- Robinhood faces dozens of putative class-action lawsuits and is under investigation by regulators, state attorneys general, the SEC, FINRA, and the U.S. Department of Justice following the Game Stop trading frenzy in January that resulted in multiple trading restrictions for users.
- The company admitted these numerous litigation battles are "expensive and time consuming" and could seriously damage the company's reputation and financials.
Robinhood CEO Vlad Tenev's phone was seized by federal attorneys in one of the stock-trading app company's many legal battles, it revealed in its IPO filing on Thursday.
In a section outlining legal risks from investigations and subpoenas, the company noted that "a related search warrant was executed by the USAO to obtain Mr. Tenev's cell phone." Here, "USAO" refers to the United States Attorney's Office for the Northern District of California, which was investigating Robinhood's restrictions on trading during the meme stock flurry around GameStop and other stocks early this year.
The company faces or has faced dozens of proposed class-action lawsuits, as well as examinations or investigations by regulators, state attorneys general, the SEC, FINRA, and the U.S. Department of Justice. The SEC filing notes that the company has "become aware of approximately 50 putative class actions ... relating to the Early 2021 Trading Restrictions."
Robinhood restricted the purchase of "meme stocks" such as GameStop and AMC in January because the company did not have the capital required by regulators to cover the requested trading volume. The company ultimately tapped $500 million through its credit lines and raised $1 billion overnight in order to lift the trading restrictions.
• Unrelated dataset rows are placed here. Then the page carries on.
(** [execute] with an empty string on either side. *)
Lemma execute_empty cI cD cR cS source target :
  size source * cD + size target * cI <= 2147483647 ->
  size source = 0 \/ size target = 0 ->
  DamerauLevenshtein_execute
    {| insert_cost := Z.of_N cI; delete_cost := Z.of_N cD;
       replace_cost := Z.of_N cR; swap_cost := Z.of_N cS |} source target
  = Done (Z.of_N (size source * cD + size target * cI)).
Proof.
  intros Hc E. unfold DamerauLevenshtein_execute, to_size_t, wrap64.
  cbn [insert_cost delete_cost].
  destruct (N.eqb_spec (size source) 0) as [E0|N0].
  - rewrite E0 in *. f_equal.
    destruct (N.eq_dec (size target) 0) as [Q|Q].
    + rewrite Q. reflexivity.
    + assert (cI <= 2147483647) by nia.
      rewrite Z.mod_small by lia. rewrite N.mod_small by lia.
      rewrite to_int32_small by lia. lia.
  - destruct E as [E|E]; [contradiction|]. rewrite E in *. cbn [N.eqb].
    f_equal. assert (cD <= 2147483647) by nia.
    rewrite Z.mod_small by lia. rewrite N.mod_small by lia.
    rewrite to_int32_small by lia. lia.
Qed.

(** ** A swap that is not there

    The source [ab] and the target [aba]: the table, cell by cell. *)

Lemma written cI cD cR cS source target a i j v (r : outcome (Array2 Z)) :
  table_ok {| insert_cost := Z.of_N cI; delete_cost := Z.of_N cD;
              replace_cost := Z.of_N cR; swap_cost := Z.of_N cS |}
           source target a ->
  i < size source -> j < size target ->
  r = write2 a i j v ->
  exists a',
    r = Done a' /\
    forall i' j', i' < size source -> j' < size target ->
      cell a' i' j' = if (i' =? i) && (j' =? j) then v else cell a i' j'.
Proof.
  intros (Sh & _) Hi Hj ->.
  destruct (write2_cell _ _ a i j v Sh Hi Hj) as (a' & W & _ & C).
  exists a'. split; assumption.
Qed.

(** ** A swap that is not there

    The source [ab] and the target [aba]: the table, cell by cell. *)

Section Appended.
Variables cI cD cR cS : N.
Variables a b : Ascii.ascii.

Local Abbreviation dl :=
  {| insert_cost := Z.of_N cI; delete_cost := Z.of_N cD;
     replace_cost := Z.of_N cR; swap_cost := Z.of_N cS |}.
Local Abbreviation source := [a; b].
Local Abbreviation target := [a; b; a].

Hypothesis Hab : a <> b.
Hypothesis Hc : size source * cD + size target * cI + cR + cS <= 2147483647.

Lemma execute_ab_aba :
  DamerauLevenshtein_execute dl source target = Done (Z.of_N (N.min cS cI)).
Proof.
  assert (Eab : Ascii.eqb a b = false) by (apply Ascii.eqb_neq; exact Hab).
  assert (Eba : Ascii.eqb b a = false) by (apply Ascii.eqb_neq; congruence).
  assert (Hnm : size source * size target < 4294967296) by reflexivity.
  assert (Hn : 0 < size source) by reflexivity.
  assert (Hm : 0 < size target) by reflexivity.
  assert (En : size source = 2) by reflexivity.
  assert (Em : size target = 3) by reflexivity.
  pose proof (new_table_ok cI cD cR cS source target Hc Hnm Hn Hm) as T0.
  destruct (new_table_shape _ _ Hnm Hn Hm) as (_ & Z0).
  unfold DamerauLevenshtein_execute.
  change (size source =? 0) with false. change (size target =? 0) with false.
  cbv iota.
  change (char_at source 0) with a. change (char_at target 0) with a.
  rewrite Ascii.eqb_refl. cbn [bind].
  (* table[0][0] *)
  destruct (written cI cD cR cS source target _ 0 0 0%Z _ T0 Hn Hm eq_refl)
    as (a1 & E1 & C1).
  destruct (store_ok cI cD cR cS source target _ 0 0 0%Z T0 Hn Hm)
    as (a1' & E1' & T1 & _); [lia|lia|].
  rewrite E1 in E1'. injection E1' as <-. rewrite E1. cbn [bind].
  assert (A00 : cell a1 0 0 = 0%Z) by (rewrite C1 by lia; reflexivity).
  (* table[1][0] *)
  rewrite (for_size_step 1) by (rewrite ?En; lia).
  assert (H1 : 1 <= 1 < size source) by lia.
  destruct (written cI cD cR cS source target a1 1 0 _ _ T1 ltac:(lia) Hm
              (first_column_eq cI cD cR cS source target Hc Hnm Hn Hm a1 1
                 T1 H1)) as (a2 & E2 & C2).
  destruct (first_column_ok cI cD cR cS source target Hc Hnm Hn Hm a1 1 T1 H1)
    as (a2' & E2' & T2 & _).
  rewrite E2 in E2'. injection E2' as <-. rewrite E2. cbn [bind].
  change (N.succ 1) with 2. rewrite <- En at 1.
  rewrite for_size_done by (rewrite En; lia). cbn [bind].
  change (1 - 1) with 0 in C2.
  assert (B00 : cell a2 0 0 = 0%Z) by (rewrite C2 by lia; exact A00).
  assert (B10 : (0 <= cell a2 1 0)%Z)
    by (rewrite C2 by lia; cbn [N.eqb Pos.eqb andb]; rewrite A00; lia).
  (* table[0][1] *)
  rewrite (for_size_step 1) by (rewrite ?Em; lia).
  assert (H2 : 1 <= 1 < size target) by lia.
  destruct (written cI cD cR cS source target a2 0 1 _ _ T2 Hn ltac:(lia)
              (first_row_eq cI cD cR cS source target Hc Hnm Hn Hm a2 1
                 T2 H2)) as (a3 & E3 & C3).
  destruct (first_row_ok cI cD cR cS source target Hc Hnm Hn Hm a2 1 T2 H2)
    as (a3' & E3' & T3 & _).
  rewrite E3 in E3'. injection E3' as <-. rewrite E3. cbn [bind].
  change (char_at source 0) with a in C3. change (char_at target 1) with b in C3.
  rewrite Eab in C3. change (1 - 1) with 0 in C3.
  assert (D00 : cell a3 0 0 = 0%Z) by (rewrite C3 by lia; exact B00).
  assert (D10 : (0 <= cell a3 1 0)%Z) by (rewrite C3 by lia; exact B10).
  assert (D01 : cell a3 0 1 = Z.of_N cI)
    by (rewrite C3 by lia; cbn [N.eqb Pos.eqb andb]; rewrite B00; lia).
  (* table[0][2] *)
  change (N.succ 1) with 2.
  rewrite (for_size_step 2) by (rewrite ?Em; lia).
  assert (H3 : 1 <= 2 < size target) by lia.
  destruct (written cI cD cR cS source target a3 0 2 _ _ T3 Hn ltac:(lia)
              (first_row_eq cI cD cR cS source target Hc Hnm Hn Hm a3 2
                 T3 H3)) as (a4 & E4 & C4).
  destruct (first_row_ok cI cD cR cS source target Hc Hnm Hn Hm a3 2 T3 H3)
    as (a4' & E4' & T4 & _).
  rewrite E4 in E4'. injection E4' as <-. rewrite E4. cbn [bind].
  change (char_at source 0) with a in C4. change (char_at target 2) with a in C4.
  rewrite Ascii.eqb_refl in C4. change (2 - 1) with 1 in C4.
  assert (F00 : cell a4 0 0 = 0%Z) by (rewrite C4 by lia; exact D00).
  assert (F10 : (0 <= cell a4 1 0)%Z) by (rewrite C4 by lia; exact D10).
  assert (F01 : cell a4 0 1 = Z.of_N cI) by (rewrite C4 by lia; exact D01).
  assert (F02 : cell a4 0 2 = Z.of_N (2 * cI))
    by (rewrite C4 by lia; cbn [N.eqb Pos.eqb andb]; rewrite D01; lia).
  change (N.succ 2) with 3. rewrite <- Em at 1.
  rewrite for_size_done by (rewrite Em; lia). cbn [bind].
  (* row 1 *)
  rewrite (for_size_step 1) by (rewrite ?En; lia).
  unfold outer_body at 1. cbn [fst snd].
  change (char_at source 1) with b. change (char_at target 0) with a.
  rewrite Eba.
  assert (Hmap : forall c k, remember no_index a 0 c = Some k -> k < 1).
  { intros c k. unfold remember, no_index.
    destruct (Ascii.eqb c a); [intros [= <-]; lia|discriminate]. }
  (* table[1][1] *)
  rewrite (for_size_step 1) by (rewrite ?Em; lia).
  pose proof T4 as (Sh4 & _).
  destruct (written_pair _ _ a4 1 1 _ _ _ Sh4 ltac:(lia) ltac:(lia)
              (inner_body_eq cI cD cR cS source target Hc Hnm Hn Hm a4
                 uint32_MAX (remember no_index a 0) 1 1 T4 H1 H2 Hmap
                 (or_introl eq_refl))) as (a5 & E5 & C5).
  destruct (inner_body_ok cI cD cR cS source target Hc Hnm Hn Hm a4
              uint32_MAX (remember no_index a 0) 1 1 T4 H1 H2 Hmap
              (or_introl eq_refl)) as (a5' & q5 & E5' & T5 & _ & _).
  rewrite E5 in E5'. injection E5' as <- _. rewrite E5. cbn [bind].
  change (char_at source 1) with b in *. change (char_at target 1) with b in *.
  rewrite Ascii.eqb_refl in *. change (1 - 1) with 0 in C5.
  assert (G00 : cell a5 0 0 = 0%Z) by (rewrite C5 by lia; exact F00).
  assert (G01 : cell a5 0 1 = Z.of_N cI) by (rewrite C5 by lia; exact F01).
  assert (G02 : cell a5 0 2 = Z.of_N (2 * cI))
    by (rewrite C5 by lia; exact F02).
  assert (G11 : cell a5 1 1 = 0%Z).
  { rewrite C5 by lia. cbn [N.eqb Pos.eqb andb].
    unfold swap_value, remember, no_index. rewrite Eba, F00, F01.
    unfold int32_MAX. lia. }
  (* table[1][2] *)
  change (N.succ 1) with 2.
  rewrite (for_size_step 2) by (rewrite ?Em; lia).
  pose proof T5 as (Sh5 & _).
  assert (Hq : 1 = uint32_MAX \/ 1 < 2) by (right; lia).
  destruct (written_pair _ _ a5 1 2 _ _ _ Sh5 ltac:(lia) ltac:(lia)
              (inner_body_eq cI cD cR cS source target Hc Hnm Hn Hm a5
                 1 (remember no_index a 0) 1 2 T5 H1 H3 Hmap
                 Hq)) as (a6 & E6 & C6).
  rewrite E6. cbn [bind].
  change (N.succ 2) with 3. rewrite <- Em at 1.
  rewrite for_size_done by (rewrite Em; lia). cbn [bind fst].
  change (N.succ 1) with 2. rewrite <- En at 1.
  rewrite for_size_done by (rewrite En; lia). cbn [bind fst].
  change (wrap32 (size source - 1)) with 1.
  change (wrap32 (size target - 1)) with 2.
  assert (Sh6 : shape (size source) (size target) a6).
  { destruct (inner_body_ok cI cD cR cS source target Hc Hnm Hn Hm a5
                1 (remember no_index a 0) 1 2 T5 H1 H3 Hmap Hq)
      as (a6' & q6 & E6' & (Sh6 & _) & _ & _).
    rewrite E6 in E6'. injection E6' as <- _. exact Sh6. }
  rewrite (read2_cell _ _ a6 1 2 Sh6) by lia. f_equal.
  rewrite C6 by lia. cbn [N.eqb Pos.eqb andb].
  change (char_at source 1) with b. change (char_at target 2) with a.
  rewrite Eba. change (1 - 1) with 0. change (2 - 1) with 1.
  unfold swap_value, remember, no_index. rewrite Ascii.eqb_refl.
  change (1 =? uint32_MAX) with false. cbn [N.eqb Pos.eqb andb]. cbv iota.
  change (1 - 1) with 0.
  rewrite G00, G01, G02, G11. change (1 - 0 - 1) with 0.
  change (2 - 1 - 1) with 0. change (Z.to_N 0) with 0. lia.
Qed.
End Appended.

Lemma mismatches_same (source : list Ascii.ascii) (k : nat) :
  mismatches source source k = 0.
Proof.
  induction k as [|k IH]; [reflexivity|].
  cbn [mismatches]. rewrite IH, Ascii.eqb_refl. reflexivity.
Qed.

Lemma agree_same (source target : list Ascii.ascii) :
  size source = size target -> 0 < size source ->
  agree source target (size source - 1) -> source = target.
Proof.
  unfold size, agree, char_at. intros E Hn A.
  apply (nth_ext _ _ Ascii.zero Ascii.zero); [lia|].
  intros k Hk. specialize (A (N.of_nat k) ltac:(lia)).
  rewrite Nat2N.id in A. exact A.
Qed.

(** * Matched pairs have no slack, at every point of a run *)

Lemma reaches_nothing_matched u m st h :
  reaches u m st h -> st = Constructed \/ st = Reduced ->
  forall w j, get (match_job_by_worker_ h) w = Done j -> j = UNASSIGNED.
Proof.
  intros R St.
  assert (C : forall h0, Hungarian_ctor u m = Done h0 ->
            forall w j, get (match_job_by_worker_ h0) w = Done j ->
                        j = UNASSIGNED).
  { intros h0 Hc w j G.
    pose proof (Hungarian_ctor_shape u m h0 Hc)
      as (_ & _ & _ & _ & _ & _ & _ & Lj & _ & _ & _ & Gj & _).
    pose proof (get_lt _ _ _ G) as Lt.
    rewrite Gj in G by lia. congruence. }
  inversion R as [h0 Hc|h0 h1 R0 Hr| | | | | | |]; subst;
    try (destruct St; discriminate).
  - apply C; auto.
  - inversion R0 as [h' Hc| | | | | | | |]; subst.
    apply reduce_kept in Hr.
    pose proof (kept_matching _ _ _ _ _ _ _ _ Hr eq_refl) as [Mj _].
    intros w j G. rewrite Mj in G. eapply C; eauto.
Qed.

Lemma reaches_tight u m st h :
  well_formed m -> no_wrap (N.max (extent0 m) (extent1 m)) ->
  (forall w, (initial_label u w <= 0)%Q) ->
  reaches u m st h -> tight h.
Proof.
  intros WF NW Z R.
  pose proof (reaches_duals u m st h WF NW Z R) as D.
  destruct st; simpl in D; try tauto.
  - intros w j G Hj. exfalso. apply Hj.
    eapply (reaches_nothing_matched u m Constructed); eauto.
  - intros w j G Hj. exfalso. apply Hj.
    eapply (reaches_nothing_matched u m Reduced); eauto.
Qed.

Lemma reaches_matched_in_range u m st h w j :
  well_formed m -> reaches u m st h ->
  get (match_job_by_worker_ h) w = Done j -> j <> UNASSIGNED ->
  w < dim_ h /\ j < dim_ h.
Proof.
  intros WF R G Hj.
  destruct (reaches_matching _ _ _ _ WF R) as [V MS]. lens V.
  pose proof (get_lt _ _ _ G) as Lw. split; [lia|].
  assert (Gb : get (match_worker_by_job_ h) j = Done w).
  { destruct st; simpl in MS; try (apply MS; split; assumption).
    destruct MS as (A & _). apply A; assumption. }
  apply get_lt in Gb. lia.
Qed.

Lemma square2_reaches_labelled :
  reaches zeroed square2 Labelled square2_labelled.
Proof.
  apply reaches_labels with (h := square2_reduced); [|run].
  apply reaches_reduce with (h := square2_ctor); [|run].
  apply reaches_ctor. run.
Qed.

(** * The [MultiArray] built from an initializer list *)

Lemma populate_row_nth {T : Type} (d : T) (row : list T) : forall a p,
  (N.to_nat p + length row <= length a)%nat ->
  exists a',
    populate_row row (a, p) = Done (a', p + N.of_nat (length row)) /\
    length a' = length a /\
    forall k, nth k a' d =
              if (N.to_nat p <=? k)%nat && (k <? N.to_nat p + length row)%nat
              then nth (k - N.to_nat p) row d else nth k a d.
Proof.
  unfold populate_row.
  induction row as [|x row IH]; intros a p L; simpl in *.
  - exists a. split; [f_equal; f_equal; lia|]. split; [reflexivity|].
    intros k. destruct (N.to_nat p <=? k)%nat eqn:A;
      destruct (k <? N.to_nat p + 0)%nat eqn:B; try reflexivity.
    apply Nat.leb_le in A. apply Nat.ltb_lt in B. lia.
  - rewrite set_total by lia. cbn [bind].
    destruct (IH (update a (N.to_nat p) x) (N.succ p)) as (a' & H & La & Hn).
    { rewrite length_update. lia. }
    exists a'. split; [rewrite H; f_equal; f_equal; lia|].
    split; [rewrite La; apply length_update|].
    intros k. rewrite Hn. rewrite N2Nat.inj_succ.
    rewrite nth_update by lia.
    destruct (Nat.leb_spec (S (N.to_nat p)) k);
      destruct (Nat.ltb_spec k (S (N.to_nat p) + length row));
      destruct (Nat.leb_spec (N.to_nat p) k);
      destruct (Nat.ltb_spec k (N.to_nat p + S (length row)));
      destruct (Nat.eqb_spec k (N.to_nat p)); cbn [andb]; try lia;
      try reflexivity.
    + replace (k - N.to_nat p)%nat with (S (k - S (N.to_nat p))) by lia.
      reflexivity.
    + subst k. rewrite Nat.sub_diag. reflexivity.
Qed.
Investors have called the entire episode unfair and unlawful in court records previously reviewed by CNBC.
Tenev has received requests for information and requests for testimony, and Robinhood said that the incident has resulted in negative media attention and widespread customer dissatisfaction.
The company admitted these numerous litigation battles are "expensive and time consuming" and could damage its reputation and financials. But due to the preliminary nature of all of these proceedings, the company wrote, it is "unable at this time to estimate the likelihood or magnitude of any possible losses related to these matters."
The company also acknowledged in its filing with the SEC that it had received inquiries related to employee trading.
The IPO filing comes one day after news that Robinhood would have to pay a fine of $70 million to FINRA for its systemwide outages and misleading communication and trading practices.